🤖 AI Summary
This study addresses the high cost and limited accessibility of multimodal neuroimaging (e.g., MRI/PET) in early Alzheimer’s disease diagnosis by proposing a progressive, uncertainty-guided, staged evidence network. The method first performs an initial assessment using low-cost clinical data and adaptively incorporates imaging modalities only when model uncertainty is high. Innovatively integrating subjective logic with Dempster–Shafer evidence theory, the framework models uncertainty via Dirichlet distributions to enable on-demand modality fusion and staged decision-making. Evaluated on the ADNI, AIBL, and OASIS datasets, the approach achieves diagnostic accuracy comparable to or better than full-modality models while reducing imaging usage by 50%–90%, substantially lowering diagnostic costs.
📝 Abstract
Alzheimer's disease (AD) is a fatal disorder that destroys memory and cognitive skills in the elderly population. Most treatments for AD are effective in the early stage, leading to an increasing demand for early AD diagnosis.

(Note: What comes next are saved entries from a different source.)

(** X9.  The record a call of [insert] writes reads back: the four bytes
    at offset [4 * i] of the record, read as a little-endian [int], are
    coordinate [i], and the bytes after the coordinates are the value. *)
Theorem insert_record_reads_back
    (h : TensorBase) (coordinate : list Z) (T : DataType) (value : Z)
    (H : Heap) (c : Content) (buf : list Z) :
  contents H !! content h = Some c ->
  buffers H !! coordinateBuffer h = Some buf ->
  length coordinate = getOrder c ->
  getComponentType c = T ->
  coordinateSize h = Z.of_nat (getOrder c) * sizeof_int + getNumBytes T ->
  0 <= coordinateBufferUsed h <= Z.of_nat (length buf) ->
  Z.of_nat (length buf) + coordinateSize h < 2 ^ 64 ->
  exists h' H' buf',
    insert h coordinate T value H = (inr tt, (h', H'))
    /\ buffers H' !! coordinateBuffer h = Some buf'
    /\ (forall (i : nat) x,
          coordinate !! i = Some x -> - 2 ^ 31 <= x < 2 ^ 31 ->
          cast_int (of_bytes_le
                      (take 4 (drop (Z.to_nat (coordinateBufferUsed h) + 4 * i) buf')))
          = x)
    /\ (0 <= value < 256 ^ getNumBytes T ->
        of_bytes_le
          (take (Z.to_nat (getNumBytes T))
                (drop (Z.to_nat (coordinateBufferUsed h) + 4 * length coordinate) buf'))
        = value).
Proof.
  intros Hc Hb Hlen Hty Hcs Hused Hmax.
  destruct (insert_buffer h coordinate T value H c buf Hc Hb Hlen Hty Hcs Hused Hmax)
    as (pre & post & Hpre & Hrun).
  assert (Hnb : 0 < getNumBytes T) by (destruct T; done).
  do 3 eexists. split; [exact Hrun |].
  cbn [buffers]. split; [apply lookup_insert_eq |].
  split.
  - intros i x Hx Hrange.
    rewrite <- Hpre, drop_app_add, <- app_assoc.
    rewrite (record_coordinates_lookup coordinate i x _ Hx).
    rewrite of_bytes_le_mod. by apply cast_int_mod.
  - intros Hv.
    rewrite <- Hpre, drop_app_add, <- app_assoc.
    rewrite <- (length_record_coordinates coordinate).
    rewrite drop_app_length.
    rewrite take_app_length' by (by rewrite length_bytes_le).
    rewrite of_bytes_le_mod, Z2Nat.id by lia.
    by apply Z.mod_small.
Qed.
Definition column_of (col : Band -> float64) (c : Table Band) : TimeSeries :=
  map (fun r => (fst r, col (snd r))) c.

Definition interpolate_time (c : Table Band) : Table Band :=
  map (fun r =>
         (fst r,
          mkBand (interpolate_at (column_of band_mean c) (fst r, band_mean (snd r)))
                 (interpolate_at (column_of band_floor c) (fst r, band_floor (snd r)))
                 (interpolate_at (column_of band_hat c) (fst r, band_hat (snd r)))))
      c.

(** Re-indexing refuses an index that repeats a label. *)
Definition upsample (width : Z) (c : Table Band) : Exception + Table Band :=
  if bool_decide (NoDup (timestamps c))
  then inr (interpolate_time (asfreq width c))
  else inl (ValueError "cannot reindex on an axis with duplicate labels").

(** ** Deviation Scorer *)

(** The rows of [pd.merge(merged, df[['value']], ..., how='inner')
    .rename(columns={'value': 'actual'})] when both frames are indexed by
    time. *)
Definition join_actual (up : Table Band) (actuals : TimeSeries) : Table Row :=
  map (fun r =>
         (fst r,
          mkRow (band_mean (fst (snd r))) (band_floor (fst (snd r)))
                (band_hat (fst (snd r))) (snd (snd r))))
      (merge_inner up actuals).

(** The merge itself.  Resampling a frame without rows does not give back
    a frame indexed by time: pandas 2 leaves it with a MultiIndex, and
    [pd.merge] refuses to join that index with the time index of [df].  An
    upsampled corridor has no row exactly when the corridor had none. *)
Definition merge_actual (up : Table Band) (actuals : TimeSeries)
  : Exception + Table Row :=
  match up with
  | [] => inl (ValueError "cannot join with no overlapping index names")
  | _ :: _ => inr (join_actual up actuals)
  end.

AD diagnosis increasingly relies on multimodal data such as clinical assessments, structural Magnetic Resonance Imaging (MRI), and Positron Emission Tomography (PET) imaging. However, MRI and PET acquisition remain costly and not universally accessible, making full-modality inference impractical in real-world clinical workflows. We propose ProMUSE, a Progressive Multi-modal Uncertainty Guided Staged Evidential Network that adaptively determines when additional modalities are necessary, helping reduce the overall cost of data acquisition while maintaining accuracy. ProMUSE first performs evidential classification using low-cost clinical data and quantifies uncertainty via a Dirichlet-based subjective logic model. When uncertainty exceeds a learned threshold, ProMUSE progressively incorporates MRI or PET features, fusing modality-wise belief and uncertainty through Dempster-Shafer theory to obtain a calibrated multimodal prediction. This staged acquisition strategy enables accurate diagnosis while minimizing reliance on expensive imaging. Experiments on ADNI, AIBL, and OASIS across CN-AD, CN-MCI, and MCI-AD tasks demonstrate that ProMUSE achieves competitive or superior accuracy compared to full-modality baselines while reducing MRI/PET usage by 50-90%, yielding substantial cost savings. These results highlight ProMUSE as a practical, uncertainty-aware, and resource-efficient solution for real-world AD screening.